The Army has not released a report on its investigation into the accident. But Muzzy said he believes that the crew got a bad lot of propellent, and a charge didn’t fire when it should have. So it remained in the cannon and then exploded when the crew opened the breach to re-load.

Crew member Pfc. James Groth, 22, of Ethal, Wash., was killed in the explosion. Muzzy and another soldier were critically injured, and five more soldiers had lesser wounds.

Muzzy was first taken to Womack Army Medical Center at Fort Bragg, and flown within hours to Duke Medical Center, where trauma specialist Dr. Mark Shapiro and a team of doctors were waiting for him.

Six weeks at Duke

“My concern was that he wasn’t going to make the trip,” Shapiro said Friday. Shapiro knew from talking to the doctors at Womack that Muzzy had brain and spinal injuries, had already lost his right leg near the knee, and would likely lose his left foot and some of that leg as well. His hearing was damaged, and his eyesight largely lost.

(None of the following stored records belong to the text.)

(* ===== verification/NodeManager.v ===== *)
(** * The node manager: registry, heartbeats and rewards

    The pallet of [src/pallets/node-manager/src] ([lib.rs], [types.rs],
    [reward.rs], [migration.rs]): nodes are registered with an owner, show that
    they are alive with heartbeats, and at the end of a reward period a pot is
    shared out by uptime, a batch of nodes per call.  The currency, SCALE
    encoding, signatures and the multiplication of [Perbill] are parameters; so
    is the order of storage keys, from which only injectivity is needed (the key
    of [Blake2_128Concat] ends with the node itself).  Weights are left out. *)

From S2P Require Import Prelude Errors FixedMath Interfaces Balances.

(** ** Types *)

Record RewardPeriodInfo := mkPeriod { current : Z; first : Z; period_length : Z; uptime_threshold : Z }.
Definition RewardPeriodInfo_default : RewardPeriodInfo := mkPeriod 0 0 20 (umax 32).
Definition should_update (p : RewardPeriodInfo) (now : Z) : bool := period_length p <=? saturating_sub now (first p).
Definition period_update (p : RewardPeriodInfo) (now threshold : Z) : RewardPeriodInfo :=
  mkPeriod (saturating_add 64 (current p) 1) now (period_length p) threshold.

Record RewardPotInfo := mkPot { total_reward : Z; pot_threshold : Z }.
Record UptimeInfo := mkUptime { count : Z; last_reported : Z }.
Record PaymentPointer := mkPointer { ptr_period : Z; ptr_node : AccountId }.
Record NodeInfo := mkNode { node_owner : AccountId; signing_key : Z }.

Shapiro said the team had Muzzy in the operating room within 10 minutes of the helicopter’s landing. Neurosurgeons went to work relieving the pressure on his brain from a blood clot, and Shapiro went into Muzzy’s abdomen. Within two weeks, Muzzy had undergone more than a dozen surgeries, he said.

Without the hospital’s efforts, Muzzy said, “I wouldn’t be here.”

After six weeks, Muzzy transferred to Brooke Army Medical Center at Fort Sam Houston in Texas, where he has continued treatment and rehab. He has been outfitted with two prosthetic legs and is able to walk with half-crutches. Hearing aids help him hear his son’s chatter, and additional surgeries on his eyes may bring back more of his vision.

Eventually, he plans to leave the Army, move back to Roseboro and enroll at Fayetteville Technical Community College. He wants to study to be a mechanic.

Right now, he said, he can see the contrast between light and dark, and make out general shapes – enough that he was able to recognize Shapiro on Friday when Muzzy and his family visited Duke for the first time since he left the hospital in March. Once again, he was on a mission.

“I came back to say thank you,” he said.